** Dataset content follows **

(** * Chebyshev polynomial filters of pygsp: evaluation, filtering, coefficients

    The development embeds [pygsp/filters/approximations.py] (class
    [Chebyshev]) and the two Chebyshev routines of [pygsp/operators.py]
    ([compute_cheby_coeff], [cheby_op]).  Floating point numbers are read as
    real numbers, numpy arrays as a shape together with row-major data, and
    Python exceptions as an explicit error result. *)

From Stdlib Require Import String Bool Arith ZArith Reals Lia Lra List.
Import ListNotations.
Local Open Scope R_scope.

Set Implicit Arguments.

(** ** Exceptions and results *)

Inductive exn : Set :=
| ValueError
| IndexError
| AttributeError
| NotImplementedError.

Inductive result (A : Type) : Type :=
| Ok (a : A)
| Raise (e : exn).
Arguments Ok {A} a.
Arguments Raise {A} e.

(** ** Element-wise operations on one- and two-dimensional arrays *)

Fixpoint zipWith {A B C : Type} (f : A -> B -> C) (l1 : list A) (l2 : list B) : list C :=
  match l1, l2 with
  | a :: l1', b :: l2' => f a b :: zipWith f l1' l2'
  | _, _ => []
  end.

Abbreviation vec := (list R) (only parsing).
Abbreviation mat := (list (list R)) (only parsing).

Definition zeros (n : nat) : vec := repeat 0 n.
Definition ones (n : nat) : vec := repeat 1 n.
Definition vadd : vec -> vec -> vec := zipWith Rplus.
Definition vsub : vec -> vec -> vec := zipWith Rminus.
Definition vmul : vec -> vec -> vec := zipWith Rmult.
Definition vscale (a : R) (v : vec) : vec := map (Rmult a) v.
(** X10: what a consumer of the polylines can rely on.  Every polyline
    has at least 2 points, every step of a polyline joins the two ends of
    an input line, and there are at most as many polylines as usable
    segments; there is no polyline exactly when there is no usable
    segment. *)
Theorem polylines_well_formed (lines : list Line) :
  ∃ polylines,
    extract_polylines set_order (build_graph lines) = Some polylines ∧
    Forall (λ path, (2 ≤ length path)%nat) polylines ∧
    (∀ path i p q,
       path ∈ polylines → path !! i = Some p → path !! S i = Some q →
       (p, q) ∈ line_points <$> lines ∨ (q, p) ∈ line_points <$> lines) ∧
    (length polylines ≤ length (usable_segments lines))%nat ∧
    (polylines = [] ↔ usable_segments lines = []).
Proof.
  destruct (extract_polylines_spec set_order (build_graph lines) (build_graph_NoDup lines))
    as (visited & polylines & _ & Hrun & Hnd & _ & Hcover & Hpaths).
  assert (Forall (λ path, (2 ≤ length path)%nat) polylines) as Hlen
    by (eapply Forall_impl; [exact Hpaths | by intros path [_ _ ?]]).
  assert (length polylines ≤ length (usable_segments lines))%nat as Hcount.
  { destruct (polylines_count_le set_order lines) as (polylines' & Hrun' & Hle).
    rewrite Hrun in Hrun'. by simplify_eq. }
  exists polylines. split_and!; [done|done| |done|].
  - intros path i p q Hpath Hp Hq.
    eapply Forall_forall in Hpaths as [Hadj _ _]; [|done].
    pose proof (adjacent_lookup _ _ _ _ _ Hadj Hp Hq) as Hn.
    by apply elem_of_graph_get_build in Hn as [_ Hn].
  - split.
    + intros ->. destruct (usable_segments lines) as [|[u v] segs] eqn:Hus; [done|].
      assert (get_edge_key u v ∈ segment_keys lines) as Hk.
      { unfold segment_keys. rewrite Hus. left. }
      apply elem_of_graph_edges_build, Hcover in Hk. by apply elem_of_nil in Hk.
    + intros Hnil. rewrite Hnil in Hcount. by destruct polylines; [|simpl in Hcount; lia].
Qed.
End Polylines.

** End of Dataset content **

Your response should consist of the full listing, repeated exactly.

(** * Chebyshev polynomial filters of pygsp: evaluation, filtering, coefficients

    The development embeds [pygsp/filters/approximations.py] (class
    [Chebyshev]) and the two Chebyshev routines of [pygsp/operators.py]
    ([compute_cheby_coeff], [cheby_op]).  Floating point numbers are read as
    real numbers, numpy arrays as a shape together with row-major data, and
    Python exceptions as an explicit error result. *)

From Stdlib Require Import String Bool Arith ZArith Reals Lia Lra List.
Import ListNotations.
Local Open Scope R_scope.

Set Implicit Arguments.

(** ** Exceptions and results *)

Inductive exn : Set :=
| ValueError
| IndexError
| AttributeError
| NotImplementedError.

Inductive result (A : Type) : Type :=
| Ok (a : A)
| Raise (e : exn).
Arguments Ok {A} a.
Arguments Raise {A} e.

(** ** Element-wise operations on one- and two-dimensional arrays *)

Fixpoint zipWith {A B C : Type} (f : A -> B -> C) (l1 : list A) (l2 : list B) : list C :=
  match l1, l2 with
  | a :: l1', b :: l2' => f a b :: zipWith f l1' l2'
  | _, _ => []
  end.

Abbreviation vec := (list R) (only parsing).
Abbreviation mat := (list (list R)) (only parsing).

Definition zeros (n : nat) : vec := repeat 0 n.
Definition ones (n : nat) : vec := repeat 1 n.
Definition vadd : vec -> vec -> vec := zipWith Rplus.
Definition vsub : vec -> vec -> vec := zipWith Rminus.
Definition vmul : vec -> vec -> vec := zipWith Rmult.
Definition vscale (a : R) (v : vec) : vec := map (Rmult a) v.
(** X10: what a consumer of the polylines can rely on.  Every polyline
    has at least 2 points, every step of a polyline joins the two ends of
    an input line, and there are at most as many polylines as usable
    segments; there is no polyline exactly when there is no usable
    segment. *)
Theorem polylines_well_formed (lines : list Line) :
  ∃ polylines,
    extract_polylines set_order (build_graph lines) = Some polylines ∧
    Forall (λ path, (2 ≤ length path)%nat) polylines ∧
    (∀ path i p q,
       path ∈ polylines → path !! i = Some p → path !! S i = Some q →
       (p, q) ∈ line_points <$> lines ∨ (q, p) ∈ line_points <$> lines) ∧
    (length polylines ≤ length (usable_segments lines))%nat ∧
    (polylines = [] ↔ usable_segments lines = []).
Proof.
  destruct (extract_polylines_spec set_order (build_graph lines) (build_graph_NoDup lines))
    as (visited & polylines & _ & Hrun & Hnd & _ & Hcover & Hpaths).
  assert (Forall (λ path, (2 ≤ length path)%nat) polylines) as Hlen
    by (eapply Forall_impl; [exact Hpaths | by intros path [_ _ ?]]).
  assert (length polylines ≤ length (usable_segments lines))%nat as Hcount.
  { destruct (polylines_count_le set_order lines) as (polylines' & Hrun' & Hle).
    rewrite Hrun in Hrun'. by simplify_eq. }
  exists polylines. split_and!; [done|done| |done|].
  - intros path i p q Hpath Hp Hq.
    eapply Forall_forall in Hpaths as [Hadj _ _]; [|done].
    pose proof (adjacent_lookup _ _ _ _ _ Hadj Hp Hq) as Hn.
    by apply elem_of_graph_get_build in Hn as [_ Hn].
  - split.
    + intros ->. destruct (usable_segments lines) as [|[u v] segs] eqn:Hus; [done|].
      assert (get_edge_key u v ∈ segment_keys lines) as Hk.
      { unfold segment_keys. rewrite Hus. left. }
      apply elem_of_graph_edges_build, Hcover in Hk. by apply elem_of_nil in Hk.
    + intros Hnil. rewrite Hnil in Hcount. by destruct polylines; [|simpl in Hcount; lia].
Qed.
End Polylines.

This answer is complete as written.